══ INFORMATION GIVEN

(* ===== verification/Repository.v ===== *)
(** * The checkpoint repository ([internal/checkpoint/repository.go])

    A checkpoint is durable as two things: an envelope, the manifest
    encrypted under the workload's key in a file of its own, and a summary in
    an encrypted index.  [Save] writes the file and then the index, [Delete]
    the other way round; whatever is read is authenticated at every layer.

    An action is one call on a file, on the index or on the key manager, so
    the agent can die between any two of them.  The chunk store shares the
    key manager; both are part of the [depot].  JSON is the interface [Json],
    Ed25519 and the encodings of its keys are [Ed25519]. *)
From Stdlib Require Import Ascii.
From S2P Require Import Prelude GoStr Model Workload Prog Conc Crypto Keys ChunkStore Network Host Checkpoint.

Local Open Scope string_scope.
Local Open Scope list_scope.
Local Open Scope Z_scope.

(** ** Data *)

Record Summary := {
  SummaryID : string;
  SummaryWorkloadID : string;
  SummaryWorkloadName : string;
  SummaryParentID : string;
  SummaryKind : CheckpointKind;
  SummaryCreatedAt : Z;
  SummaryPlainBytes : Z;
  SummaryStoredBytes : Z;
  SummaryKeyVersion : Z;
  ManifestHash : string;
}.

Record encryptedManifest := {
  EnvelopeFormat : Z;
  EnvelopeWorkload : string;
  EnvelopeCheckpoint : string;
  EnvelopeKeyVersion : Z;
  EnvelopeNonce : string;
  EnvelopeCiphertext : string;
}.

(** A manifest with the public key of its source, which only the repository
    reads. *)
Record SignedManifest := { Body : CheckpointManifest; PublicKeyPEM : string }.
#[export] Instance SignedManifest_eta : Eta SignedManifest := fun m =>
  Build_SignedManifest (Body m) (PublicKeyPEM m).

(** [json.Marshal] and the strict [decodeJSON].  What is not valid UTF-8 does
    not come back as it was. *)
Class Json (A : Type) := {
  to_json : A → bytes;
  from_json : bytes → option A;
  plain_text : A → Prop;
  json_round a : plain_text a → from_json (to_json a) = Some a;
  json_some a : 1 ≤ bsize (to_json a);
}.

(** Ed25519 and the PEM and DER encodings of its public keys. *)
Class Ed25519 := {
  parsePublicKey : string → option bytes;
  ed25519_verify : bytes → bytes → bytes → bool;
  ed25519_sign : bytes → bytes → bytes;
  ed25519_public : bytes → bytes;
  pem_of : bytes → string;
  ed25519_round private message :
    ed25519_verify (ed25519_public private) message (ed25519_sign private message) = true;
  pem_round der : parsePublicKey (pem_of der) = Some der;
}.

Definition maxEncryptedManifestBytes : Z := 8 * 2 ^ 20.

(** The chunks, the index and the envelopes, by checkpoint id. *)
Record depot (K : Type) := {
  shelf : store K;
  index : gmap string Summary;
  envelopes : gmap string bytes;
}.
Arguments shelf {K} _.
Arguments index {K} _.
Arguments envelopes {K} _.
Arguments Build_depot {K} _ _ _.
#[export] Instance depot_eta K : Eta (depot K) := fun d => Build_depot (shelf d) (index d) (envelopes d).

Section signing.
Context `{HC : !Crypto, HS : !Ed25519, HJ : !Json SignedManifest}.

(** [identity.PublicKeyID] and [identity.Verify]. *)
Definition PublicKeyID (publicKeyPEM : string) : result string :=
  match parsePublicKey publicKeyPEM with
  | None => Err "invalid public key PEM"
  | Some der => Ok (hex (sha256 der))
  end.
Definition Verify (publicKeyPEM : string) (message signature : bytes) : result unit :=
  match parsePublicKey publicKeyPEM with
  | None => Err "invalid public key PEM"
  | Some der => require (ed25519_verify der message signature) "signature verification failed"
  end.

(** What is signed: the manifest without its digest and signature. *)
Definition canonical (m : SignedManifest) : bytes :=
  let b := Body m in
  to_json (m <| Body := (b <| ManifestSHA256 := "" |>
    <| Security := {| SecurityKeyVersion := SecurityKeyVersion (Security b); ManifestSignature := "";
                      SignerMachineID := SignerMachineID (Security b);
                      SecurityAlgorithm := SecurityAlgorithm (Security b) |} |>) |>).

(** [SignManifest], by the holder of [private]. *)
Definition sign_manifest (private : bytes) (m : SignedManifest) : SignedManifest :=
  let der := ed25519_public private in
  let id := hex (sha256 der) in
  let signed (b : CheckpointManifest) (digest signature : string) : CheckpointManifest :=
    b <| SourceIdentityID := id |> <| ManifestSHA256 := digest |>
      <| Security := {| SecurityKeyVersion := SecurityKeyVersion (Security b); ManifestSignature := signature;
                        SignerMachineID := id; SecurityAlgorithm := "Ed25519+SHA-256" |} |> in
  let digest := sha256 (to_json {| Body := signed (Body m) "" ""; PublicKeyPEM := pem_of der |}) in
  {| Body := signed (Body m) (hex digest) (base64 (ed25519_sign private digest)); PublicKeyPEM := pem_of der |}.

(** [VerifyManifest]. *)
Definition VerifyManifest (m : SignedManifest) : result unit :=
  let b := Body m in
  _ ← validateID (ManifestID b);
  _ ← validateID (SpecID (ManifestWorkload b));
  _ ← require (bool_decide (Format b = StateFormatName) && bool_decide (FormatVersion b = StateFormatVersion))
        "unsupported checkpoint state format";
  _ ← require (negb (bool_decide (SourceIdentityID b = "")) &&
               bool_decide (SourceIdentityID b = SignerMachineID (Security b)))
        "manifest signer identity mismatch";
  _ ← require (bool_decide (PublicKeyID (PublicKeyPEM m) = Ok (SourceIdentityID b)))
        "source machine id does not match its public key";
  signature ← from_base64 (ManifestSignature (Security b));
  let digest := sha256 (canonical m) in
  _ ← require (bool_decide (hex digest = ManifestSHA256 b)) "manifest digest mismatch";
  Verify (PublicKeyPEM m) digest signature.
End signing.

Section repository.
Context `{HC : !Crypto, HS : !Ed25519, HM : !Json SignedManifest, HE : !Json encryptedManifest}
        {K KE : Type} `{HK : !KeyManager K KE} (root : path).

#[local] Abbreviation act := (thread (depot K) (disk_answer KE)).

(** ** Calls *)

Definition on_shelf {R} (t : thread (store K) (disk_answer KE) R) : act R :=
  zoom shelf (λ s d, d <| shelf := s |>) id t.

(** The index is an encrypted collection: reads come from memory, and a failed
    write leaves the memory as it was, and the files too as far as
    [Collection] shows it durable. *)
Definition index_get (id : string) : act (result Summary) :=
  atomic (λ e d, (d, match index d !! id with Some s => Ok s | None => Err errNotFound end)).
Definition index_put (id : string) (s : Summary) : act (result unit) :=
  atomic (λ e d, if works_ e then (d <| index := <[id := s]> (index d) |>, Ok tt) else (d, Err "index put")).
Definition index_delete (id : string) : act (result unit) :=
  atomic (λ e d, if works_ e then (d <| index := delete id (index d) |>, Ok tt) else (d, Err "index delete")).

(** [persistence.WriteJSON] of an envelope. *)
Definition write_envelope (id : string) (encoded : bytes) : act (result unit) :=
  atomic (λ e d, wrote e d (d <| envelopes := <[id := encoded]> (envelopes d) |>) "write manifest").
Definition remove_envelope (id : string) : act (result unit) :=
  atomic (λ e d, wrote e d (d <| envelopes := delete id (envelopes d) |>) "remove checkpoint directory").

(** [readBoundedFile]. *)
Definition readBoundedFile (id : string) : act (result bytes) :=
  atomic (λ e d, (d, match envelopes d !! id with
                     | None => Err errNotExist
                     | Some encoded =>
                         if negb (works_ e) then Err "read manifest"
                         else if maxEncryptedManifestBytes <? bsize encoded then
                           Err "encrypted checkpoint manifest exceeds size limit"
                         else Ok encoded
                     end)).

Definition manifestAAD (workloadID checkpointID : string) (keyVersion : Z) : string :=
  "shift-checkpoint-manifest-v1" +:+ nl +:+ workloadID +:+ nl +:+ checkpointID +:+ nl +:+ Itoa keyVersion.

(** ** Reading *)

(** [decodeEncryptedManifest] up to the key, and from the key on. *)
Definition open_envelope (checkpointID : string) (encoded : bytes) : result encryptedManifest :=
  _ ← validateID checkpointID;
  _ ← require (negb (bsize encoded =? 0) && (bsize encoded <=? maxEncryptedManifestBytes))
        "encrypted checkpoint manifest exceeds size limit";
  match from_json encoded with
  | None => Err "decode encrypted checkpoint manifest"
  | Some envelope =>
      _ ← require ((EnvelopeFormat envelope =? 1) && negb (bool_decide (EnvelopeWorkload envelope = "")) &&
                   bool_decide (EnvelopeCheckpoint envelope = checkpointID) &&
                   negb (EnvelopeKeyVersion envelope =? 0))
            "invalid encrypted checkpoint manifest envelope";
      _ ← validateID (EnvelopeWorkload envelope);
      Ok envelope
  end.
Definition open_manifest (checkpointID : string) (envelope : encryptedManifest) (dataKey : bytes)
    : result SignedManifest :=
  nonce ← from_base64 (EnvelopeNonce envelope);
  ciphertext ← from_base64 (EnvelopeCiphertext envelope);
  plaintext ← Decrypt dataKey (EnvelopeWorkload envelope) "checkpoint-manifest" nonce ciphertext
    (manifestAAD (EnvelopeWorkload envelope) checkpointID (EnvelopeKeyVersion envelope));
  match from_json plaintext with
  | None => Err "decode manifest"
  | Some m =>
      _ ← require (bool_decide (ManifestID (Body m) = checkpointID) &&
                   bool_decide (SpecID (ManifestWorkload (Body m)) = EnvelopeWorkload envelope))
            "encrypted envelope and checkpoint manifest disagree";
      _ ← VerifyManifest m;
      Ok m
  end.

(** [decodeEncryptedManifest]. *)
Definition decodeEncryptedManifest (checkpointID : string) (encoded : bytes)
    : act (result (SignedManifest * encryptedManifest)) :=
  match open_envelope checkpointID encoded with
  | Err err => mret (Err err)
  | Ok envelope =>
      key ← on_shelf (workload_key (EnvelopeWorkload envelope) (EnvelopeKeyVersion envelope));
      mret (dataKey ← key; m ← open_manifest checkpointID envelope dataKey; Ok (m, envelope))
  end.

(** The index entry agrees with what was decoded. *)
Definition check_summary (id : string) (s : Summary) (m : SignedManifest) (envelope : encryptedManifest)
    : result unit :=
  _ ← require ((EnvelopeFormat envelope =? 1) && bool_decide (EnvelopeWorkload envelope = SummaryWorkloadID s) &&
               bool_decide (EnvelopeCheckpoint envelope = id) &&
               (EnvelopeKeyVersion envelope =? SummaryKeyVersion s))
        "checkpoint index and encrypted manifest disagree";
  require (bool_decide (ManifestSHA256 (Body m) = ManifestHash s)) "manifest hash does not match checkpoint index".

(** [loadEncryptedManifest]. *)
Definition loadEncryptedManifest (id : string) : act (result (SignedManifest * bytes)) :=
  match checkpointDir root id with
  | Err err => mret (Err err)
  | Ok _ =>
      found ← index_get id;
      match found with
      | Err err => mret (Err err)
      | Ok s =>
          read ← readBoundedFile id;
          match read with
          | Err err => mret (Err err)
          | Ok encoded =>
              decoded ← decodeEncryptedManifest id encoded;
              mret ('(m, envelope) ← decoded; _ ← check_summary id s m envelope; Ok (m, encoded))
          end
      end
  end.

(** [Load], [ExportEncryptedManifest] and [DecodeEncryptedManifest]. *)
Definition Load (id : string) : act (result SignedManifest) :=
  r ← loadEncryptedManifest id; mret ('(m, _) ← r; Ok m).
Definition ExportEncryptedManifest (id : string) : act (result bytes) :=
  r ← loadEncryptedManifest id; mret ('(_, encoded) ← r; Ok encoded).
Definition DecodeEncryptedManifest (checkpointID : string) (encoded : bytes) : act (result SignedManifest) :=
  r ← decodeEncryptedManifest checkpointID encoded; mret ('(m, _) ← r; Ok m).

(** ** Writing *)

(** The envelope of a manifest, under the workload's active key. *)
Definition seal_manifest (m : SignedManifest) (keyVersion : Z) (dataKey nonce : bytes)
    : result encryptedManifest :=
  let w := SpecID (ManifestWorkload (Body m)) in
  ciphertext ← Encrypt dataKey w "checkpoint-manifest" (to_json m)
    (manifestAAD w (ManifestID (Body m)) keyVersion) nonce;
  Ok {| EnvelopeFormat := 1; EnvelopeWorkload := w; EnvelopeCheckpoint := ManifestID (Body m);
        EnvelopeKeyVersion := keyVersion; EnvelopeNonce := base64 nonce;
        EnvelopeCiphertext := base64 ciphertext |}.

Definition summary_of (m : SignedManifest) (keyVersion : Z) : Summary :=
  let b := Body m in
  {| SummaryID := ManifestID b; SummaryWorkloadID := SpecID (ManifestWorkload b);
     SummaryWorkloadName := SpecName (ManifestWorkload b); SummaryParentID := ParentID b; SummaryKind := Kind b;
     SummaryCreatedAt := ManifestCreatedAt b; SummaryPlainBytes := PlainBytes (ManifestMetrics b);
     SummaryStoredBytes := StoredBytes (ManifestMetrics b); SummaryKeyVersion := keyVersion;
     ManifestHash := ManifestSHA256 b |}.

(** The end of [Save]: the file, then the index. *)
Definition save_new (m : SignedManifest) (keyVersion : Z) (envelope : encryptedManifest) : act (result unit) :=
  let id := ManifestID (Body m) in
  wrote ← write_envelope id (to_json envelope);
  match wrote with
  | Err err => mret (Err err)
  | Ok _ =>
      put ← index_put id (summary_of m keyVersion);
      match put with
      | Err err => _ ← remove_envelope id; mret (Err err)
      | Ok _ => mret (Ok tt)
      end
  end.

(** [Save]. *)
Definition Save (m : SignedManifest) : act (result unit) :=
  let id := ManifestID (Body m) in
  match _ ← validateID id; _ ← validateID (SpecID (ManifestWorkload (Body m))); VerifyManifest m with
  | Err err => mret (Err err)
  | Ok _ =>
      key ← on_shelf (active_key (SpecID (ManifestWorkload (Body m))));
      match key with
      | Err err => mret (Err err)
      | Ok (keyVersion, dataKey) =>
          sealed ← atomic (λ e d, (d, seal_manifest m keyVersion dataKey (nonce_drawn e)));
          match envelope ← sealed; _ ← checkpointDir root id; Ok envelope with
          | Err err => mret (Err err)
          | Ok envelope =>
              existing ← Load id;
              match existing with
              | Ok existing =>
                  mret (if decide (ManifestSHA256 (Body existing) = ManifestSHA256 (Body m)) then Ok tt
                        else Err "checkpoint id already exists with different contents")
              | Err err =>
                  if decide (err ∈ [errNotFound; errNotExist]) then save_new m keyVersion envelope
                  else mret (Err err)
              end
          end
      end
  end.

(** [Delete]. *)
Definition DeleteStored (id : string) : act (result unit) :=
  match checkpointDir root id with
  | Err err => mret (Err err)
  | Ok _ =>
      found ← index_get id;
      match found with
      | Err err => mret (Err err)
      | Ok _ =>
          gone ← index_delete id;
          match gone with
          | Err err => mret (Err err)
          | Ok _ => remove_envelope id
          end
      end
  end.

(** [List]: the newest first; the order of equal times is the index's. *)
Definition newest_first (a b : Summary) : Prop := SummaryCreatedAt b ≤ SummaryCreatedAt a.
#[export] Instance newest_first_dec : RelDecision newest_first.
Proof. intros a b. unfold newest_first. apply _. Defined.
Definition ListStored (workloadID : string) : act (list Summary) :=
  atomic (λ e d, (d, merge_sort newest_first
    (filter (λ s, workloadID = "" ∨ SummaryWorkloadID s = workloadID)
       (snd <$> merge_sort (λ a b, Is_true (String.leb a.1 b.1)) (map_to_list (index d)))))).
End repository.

════

WHAT IS BEING ASKED: Search the data above for the string "wrote" and report each line that holds it.

SOLVED PROBLEM:
  atomic (λ e d, wrote e d (d <| envelopes := <[id := encoded]> (envelopes d) |>) "write manifest").
  atomic (λ e d, wrote e d (d <| envelopes := delete id (envelopes d) |>) "remove checkpoint directory").
  wrote ← write_envelope id (to_json envelope);
  match wrote with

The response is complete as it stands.